Exercise details: Please take the entries below from the first line through the line containing "C4). destruct (place_sector" and repeat them exactly, leaving out everything after.

---+---

(** The two steps that load: the header, and the sector that it points to. *)
Lemma loading t fb w : flash_file t (flash_byte (l_dev w)) -> zlen fb = 2 * SECTOR ->
  exists d st h f1, _iot_log_file_load_header w = Ret ((st, h), with_dev d w) /\ st <> LOAD_FAIL /\
    sound h /\ counts t h /\ zlen f1 = 2 * SECTOR /\
    forall w1, l_dev w1 = d -> exists d', _iot_log_file_load_old_data fb 0 h st w1 = Ret ((IOT_ERROR_NONE, f1, sector_offset h), with_dev d' w1) /\
      data_at t (patch (flash_byte d') (sector_num h * SECTOR) (take (Z.to_nat SECTOR) f1)).
Proof.
  intros Ht Hfb. pose proof (gc_sector G) as HS. pose proof (gc_end G) as He. pose proof (gc_fits G) as HF.
  pose proof (gc_buf G) as HB. pose proof (gc_size G) as HZ. pose proof (gc_addr G) as HA.
  destruct Ht as [[h Hh]|[-> Hn]].
  - destruct (load_header_file t h w Hh) as (d & E & M). destruct Hh as ((_ & H1 & H2 & H3 & H5 & H6 & H7) & Hm & Hc & Hd).
    pose proof Hc as (C1 & C2 & C3 & C4). destruct (place_sector _ _ _ C4 C3) as [Hk1 Hk2].
    set (sp := span (flash_byte d) (sector_num h * SECTOR) SECTOR). assert (zlen sp = SECTOR) as Hsp by (apply span_length; lia).
    exists d, NORMAL, (as_loaded h), (overwrite fb 0 sp). split; [done|]. split; [done|]. split; [split; [done|split; [done|split; [cbn; lia|done]]]|].
    split; [done|]. split; [rewrite overwrite_length; lia|]. intros w1 <-. cbn [_iot_log_file_load_old_data as_loaded set_file_size sector_num sector_offset].
    rewrite !uint_small by lia. rewrite (bind_dev _ _ _ _ (read_works _ _ _)). cbv beta iota. fold sp.
    rewrite bind_copy_at by lia.
    change (negb (IOT_ERROR_NONE =? IOT_ERROR_NONE)) with false. cbv iota. rewrite Z.add_0_l.
    eexists. split; [reflexivity|]. rewrite take_overwrite by lia. intros i Hi.
    transitivity (flash_byte (l_dev w) (place i)); [|by apply Hd].
    rewrite <- (M (place i)), <- (patch_span (flash_byte (l_dev w1)) (sector_num h * SECTOR) SECTOR (place i)) by lia.
    unfold patch. fold sp. case_if; [done|apply read_flash_same].
  - destruct (load_header_none w Hn) as (d & h & E & M & Hh & Hc).
    assert (length (magic_code h) = 4%nat) as Hm by (by rewrite Hh).
    pose proof (header_length h Hm) as Hl.
    exists d, NO_MAGIC, h, (overwrite fb 0 (header_bytes h)). split; [done|]. split; [done|].
    split; [split; [done|split; [by rewrite Hh|split; [rewrite Hh; cbn; lia|done]]]|].
    split; [by apply new_header_counts|]. split; [rewrite overwrite_length; lia|]. intros w1 <-. cbn [_iot_log_file_load_old_data].
    rewrite bind_copy_at by lia. exists (l_dev w1). split; [|intros i Hi; change (zlen (@nil Z)) with 0 in Hi; lia].
    unfold mret, st_ret. rewrite Z.add_0_l, uint_small by done. rewrite Hh at 3. by destruct w1.
Qed.

(** The new header in its place: the file is the longer one. *)
Lemma header_written t m h num off mem mem' :
  let h' := LogHeader (magic_code h) (file_size h) (next_written h (zlen m)) num off (checksum h) in
  sound h -> counts (t ++ m) h' -> num < 4294967296 -> data_at (t ++ m) mem ->
  (forall x, mem' x = patch mem ADDR (header_bytes h') x) -> file_holds (t ++ m) mem' h'.
Proof.
  intros h' (S1 & S2 & S3 & S4) Hc Hnum Hd Hmem. pose proof Hc as (C1 & C2 & C3 & C4). cbn in C1, C2, C3, C4.
  pose proof (header_length h' S1) as Hl. pose proof (gc_fits G). pose proof (gc_buf G). pose proof (gc_size G). pose proof (gc_end G).
  pose proof (gc_addr G). pose proof capacity_pos as Hcap. pose proof (zlen_nonneg (t ++ m)).
  pose proof (place_range (zlen (t ++ m))) as Hpl. destruct (place_sector _ _ _ C4 C3) as [Hk1 Hk2].
  assert (capacity < 4294967296) as Hc4 by (unfold capacity; lia).
  split; [|split; [done|split; [done|]]].
  - split.
    + rewrite (span_ext mem' (patch mem ADDR (header_bytes h'))) by (intros; apply Hmem).
      apply (nth_ext _ _ 0 0); unfold span in *; rewrite length_fmap, length_seqZ; unfold zlen in Hl; [lia|].
      intros i Hi. change (fmap _ _) with (span (patch mem ADDR (header_bytes h')) ADDR 24).
      replace i with (Z.to_nat (Z.of_nat i)) by lia. rewrite span_nth, patch_in by (unfold zlen; lia). f_equal. lia.
    + split; [done|]. cbn. split_and!; try done; lia.
  - intros i Hi. rewrite Hmem, patch_out; [by apply Hd|]. right. rewrite Hl. apply place_range.
Qed.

---+---

Your response:
(** The two steps that load: the header, and the sector that it points to. *)
Lemma loading t fb w : flash_file t (flash_byte (l_dev w)) -> zlen fb = 2 * SECTOR ->
  exists d st h f1, _iot_log_file_load_header w = Ret ((st, h), with_dev d w) /\ st <> LOAD_FAIL /\
    sound h /\ counts t h /\ zlen f1 = 2 * SECTOR /\
    forall w1, l_dev w1 = d -> exists d', _iot_log_file_load_old_data fb 0 h st w1 = Ret ((IOT_ERROR_NONE, f1, sector_offset h), with_dev d' w1) /\
      data_at t (patch (flash_byte d') (sector_num h * SECTOR) (take (Z.to_nat SECTOR) f1)).
Proof.
  intros Ht Hfb. pose proof (gc_sector G) as HS. pose proof (gc_end G) as He. pose proof (gc_fits G) as HF.
  pose proof (gc_buf G) as HB. pose proof (gc_size G) as HZ. pose proof (gc_addr G) as HA.
  destruct Ht as [[h Hh]|[-> Hn]].
  - destruct (load_header_file t h w Hh) as (d & E & M). destruct Hh as ((_ & H1 & H2 & H3 & H5 & H6 & H7) & Hm & Hc & Hd).
    pose proof Hc as (C1 & C2 & C3 & C4). destruct (place_sector _ _ _ C4 C3) as [Hk1 Hk2].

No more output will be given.